Así pues, una mañana, después del oficio, Giovanni salió de Simonos Petra con un hatillo al hombro. Fue otra vez a Stravonikita para hacer partícipe de su decisión al maestro Teófanes. El iconógrafo acogió favorablemente la noticia. Giovanni le dijo que había pensado quedarse uno o dos meses con él, pero Teófanes le contestó:

—Me parece que deberías dejar el Athos durante un tiempo. Vives aquí desde hace más de tres años y creo que, para reflexionar en tu vocación, deberías ir a otro sitio. Los viajes cambian la manera de mirarnos a nosotros mismos y de mirar nuestra vida.

—¿Adonde?

—¿Conoces los Meteoros?

—Ese nombre no me dice nada.

—Es una ciudad monástica situada en el centro de Grecia, a un día en barco y dos días andando de aquí. ¡Es el lugar más extraordinario que conozco!

—¿Más extraordinario que el Athos?

—En el plano espiritual, también es un lugar santo, como este. Pero el emplazamiento es más impresionante. La naturaleza es grandiosa: un caos de rocas se alza en el centro de una llanura. Desde hace varios siglos, unos eremitas se esconden en las.numerosas cavidades de esos extraños peñascos. Pero lo más asombroso son los edificios que unos santos monjes construyeron en la cima de la mayoría de esas rocas gigantes. ¡Sabe Dios qué milagro les permitió realizar semejantes hazañas! Solo se puede acceder a esos monasterios, construidos entre cielo y tierra, utilizando un ingenioso sistema de ruedas, poleas y cuerdas que permite izar hombres, alimentos y materiales en unas redes suspendidas en el vacío.

Giovanni manifestó su sorpresa.

—Es realmente impresionante —prosiguió el iconógrafo—. La primera vez que me metieron en esa red y estuve suspendido en el aire durante cinco minutos largos, creí que el corazón se me iba a parar. Después me acostumbré.

—¿Cuánto tiempo estuvisteis allí?

—Mucho. Fue hace unos quince años. Pinté toda la iglesia de un pequeño monasterio: San Nicolás Apanavsas. Un lugar de una gran belleza del que tengo cierta nostalgia.

—¿Podríais darme una carta de recomendación para el hegúmeno de ese monasterio? —preguntó Giovanni, que acababa de tomar la decisión de ir a ese lugar tan intrigante.
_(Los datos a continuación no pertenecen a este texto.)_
(* ===== verification/LockCheck.v ===== *)
(** * The checks of a lock ([rv-lock/src/lock.rs])

    What every lock read or written passes: the texts of its fields, its origins, the
    tables of each platform and the pins across platforms; and the operations that put
    a lock in the form it is written in.  A message is its cause.  [par_map] over the
    modules is [map]; the first failure in module order is reported. *)

From Stdlib Require Import Ascii String Lia.
From stdpp Require Import base list strings gmap sorting.
From S2P Require Import Prelude Iter Str Version Range Component Coordinates Snapshot Layout Digest Url Redact Repository LockText Ambient LockRows LockLines LockInputs LockMerge LockOrigin.

#[local] Set Warnings "-clear-no-such-hyp".

Inductive CheckFault :=
  | LineCause (fault : LineFault)
  | OriginCause (fault : OriginFault)
  | PinCause (fault : PinConflict)
  | UnsafeText (value : str)
  | BadJdk (jdk : str)
  | BadField (fault : InvalidCoordinateComponent)
  | OriginText (origin : str)
  | SnapshotOfRelease (coord : str)
  | BadModulePath (path : str)
  | BadParentRange (m : str)
  | SecretOrigin (part : str)
  | DuplicatePlatform (p : Platform.t)
  | MixedJdk
  | BadModelHash
  | NoModules
  | DuplicateModule (path : str)
  | DuplicateGav (gav : Gav.t)
  | DuplicateArtifact (c : ArtifactCoord.t)
  | NoChecksum (c : ArtifactCoord.t)
  | BadPomSnapshot (c : ArtifactCoord.t)
  | BadPomBase (c : ArtifactCoord.t)
  | Md5Checksum (c : ArtifactCoord.t)
  | DuplicateChecksum (c : ArtifactCoord.t)
  | PomPayload (c : ArtifactCoord.t)
  | OrphanArtifact (c : ArtifactCoord.t)
  | DuplicatePackage (c : ArtifactCoord.t)
  | EdgeOutOfBounds (e : LockEdge)
  | WorkspaceAndSystem (c : ArtifactCoord.t)
  | BadSystemPath (fault : SystemPathFault)
  | SystemScope (c : ArtifactCoord.t)
  | SystemPair (c : ArtifactCoord.t)
  | NoWorkspaceModule (path : str)
  | WorkspaceGav (path : str)
  | UnexpectedRow (c : ArtifactCoord.t)
  | MissingRow (c : ArtifactCoord.t)
  | MissingSupport (coord : str)
  | UnlistedId (origin id : str)
  | UnlistedInput (input : AmbientInput)
  | UnreadId (origin id : str)
  | UnreadInput (input : AmbientInput)
  | MovedOrigin (origin recorded : str).

Abbreviation checked := (result CheckFault unit).

(** [try_for_each], and a check that fails with [fault] unless [ok]. *)
Fixpoint try_each {A} (f : A -> checked) (l : list A) : checked :=
  match l with
  | [] => Ok tt
  | a :: l => _ ← f a; try_each f l
  end.
Definition if_some {A} (f : A -> checked) (o : option A) : checked :=
  match o with Some a => f a | None => Ok tt end.
Definition refuse {A} (fault : A -> CheckFault) (found : option A) : checked :=
  match found with Some a => Err (fault a) | None => Ok tt end.
Definition ensure (ok : bool) (fault : CheckFault) : checked := if ok then Ok tt else Err fault.

(** ** Texts of the fields *)

Definition check_text (value : str) : checked := ensure (is_terminal_safe value) (UnsafeText value).

(** [str::contains(char::is_whitespace)]. *)
Definition has_whitespace (s : str) : bool := existsb (fun w => contains w s) whitespace.

Definition check_origin_text (origin : str) : checked :=
  ensure (is_terminal_safe origin && negb (has_whitespace origin)) (OriginText origin).

(** [is_valid_jdk] of [rv-config]. *)
Definition is_valid_jdk (jdk : str) : bool :=
  negb (is_empty jdk) && (length jdk <=? 32)
  && forallb (fun b => is_alnum b || one_of ["."; "_"; "-"; "+"]%char b) jdk.

Definition validate_coordinate (c : ArtifactCoord.t) (reactor : bool) : checked :=
  let gav := ArtifactCoord.gav c in
  _ ← map_err BadField (if reactor then validate_reactor_version (Gav.version gav)
                        else validate_coordinate_component VersionField (Gav.version gav));
  try_each (fun e => map_err BadField (validate_coordinate_component e.1 e.2))
    ([(Group, Gav.group gav); (Artifact, Gav.artifact gav); (Extension, ArtifactCoord.extension c)]
     ++ option_list (pair Classifier <$> ArtifactCoord.classifier c)).

Definition validate_module_path (path : str) : checked :=
  let invalid :=
    is_empty path || negb (is_terminal_safe path) || starts_with_char (one_of ["/"]%char) path
    || starts_with_char (one_of ["\"]%char) path || contains_char (one_of ["\"]%char) path
    || contains_char (one_of [":"]%char) path
    || existsb (fun c => is_empty c || bool_decide (c = $".") || bool_decide (c = $"..")) (split "/"%char path) in
  ensure (negb invalid && bool_decide (last (split "/"%char path) = Some $"pom.xml")) (BadModulePath path).

Definition check_model_inputs (inputs : ModelInputs) : checked :=
  try_each check_text (profiles inputs ++ map fst (pom_hashes inputs)).

Section Ranges.
Context `{Unicode}.

(** One selection of [check_module_fields]; [invalid] drops the cause. *)
Definition check_parent_range (path : str) (r : ParentRange) : checked :=
  let invalid := BadParentRange path in
  let component (f : CoordinateField) (v : str) := map_err (fun _ => invalid) (validate_coordinate_component f v) in
  '(group, artifact, version) ← ok_or (split_reactor_gav (range_model r)) invalid;
  _ ← component Group group;
  _ ← component Artifact artifact;
  _ ← map_err (fun _ => invalid) (validate_reactor_version version);
  '(group, artifact, range) ← ok_or (split_support_pom_coord (range_parent r)) invalid;
  _ ← component Group group;
  _ ← component Artifact artifact;
  _ ← map_err (fun _ => invalid) (validate_reactor_version range);
  _ ← ensure (starts_with_char (one_of ["["; "("]%char) (trim_start range)) invalid;
  req ← map_err (fun _ => invalid) (parse_req range);
  _ ← map_err LineCause (validate_support_pom_coord (range_selected r));
  '(selected_group, selected_artifact, version) ← ok_or (split_support_pom_coord (range_selected r)) invalid;
  ensure (bool_decide (group = selected_group) && bool_decide (artifact = selected_artifact)
          && match Version.parse version with Ok v => req_matches req v | Err _ => false end) invalid.

(** The loop over the selections, with the pairs seen. *)
Fixpoint check_parent_ranges (path : str) (seen : list (str * str)) (l : list ParentRange) : checked :=
  match l with
  | [] => Ok tt
  | r :: l =>
    _ ← check_parent_range path r;
    _ ← ensure (negb (bool_decide ((range_model r, range_parent r) ∈ seen))) (BadParentRange path);
    check_parent_ranges path ((range_model r, range_parent r) :: seen) l
  end.

(** [check_module_fields]. *)
Definition check_module_fields (m : LockModule) : checked :=
  _ ← validate_module_path (module_path m);
  _ ← check_parent_ranges (module_path m) [] (parent_ranges m);
  _ ← map_err BadField (validate_coordinate_component Group (Gav.group (module_gav m)));
  _ ← map_err BadField (validate_coordinate_component Artifact (Gav.artifact (module_gav m)));
  _ ← map_err BadField (validate_reactor_version (Gav.version (module_gav m)));
  _ ← map_err BadField (validate_coordinate_component Extension (packaging m));
  try_each (fun p =>
    _ ← validate_coordinate (package_coordinate p) (bool_decide (is_Some (workspace_module p)));
    _ ← if_some validate_module_path (workspace_module p);
    if_some check_text (system_path p)) (packages m).

Definition check_support_fields (e : str * SupportPom) : checked :=
  _ ← map_err LineCause (validate_support_pom_coord e.1);
  _ ← check_origin_text (sup_repo_url e.2);
  ensure (negb (bool_decide (is_Some (sup_snapshot e.2)) && bool_decide (file_gav e.2 e.1 = None))) (SnapshotOfRelease e.1).

(** The body of the loop of [check_lock_fields]. *)
Definition check_platform_fields (p : LockPlatform) : checked :=
  _ ← if_some (fun jdk => ensure (is_valid_jdk jdk) (BadJdk jdk)) (Platform.jdk (platform p));
  _ ← if_some check_model_inputs (model_inputs p);
  _ ← try_each (fun a => _ ← validate_coordinate (coordinate a) false; try_each check_origin_text (origins a)) (artifacts p);
  _ ← try_each check_support_fields (support_poms p);
  try_each check_module_fields (modules p).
Giovanni tardó cinco días en llegar al segundo lugar destacado de la ortodoxia griega después del Athos. Como todo el país estaba bajo el control de las autoridades otomanas, no tenía nada que temer, tanto más cuanto que su hábito de monje le hacía disfrutar de una posición privilegiada.

Cuando avistó los Meteoros, Giovanni sufrió una conmoción. Esos gigantes rocosos, absolutamente lisos, parecían surgidos de ninguna parte. Al acercarse, se quedó todavía más impresionado por la belleza de los monasterios construidos en la cima de los principales peñascos.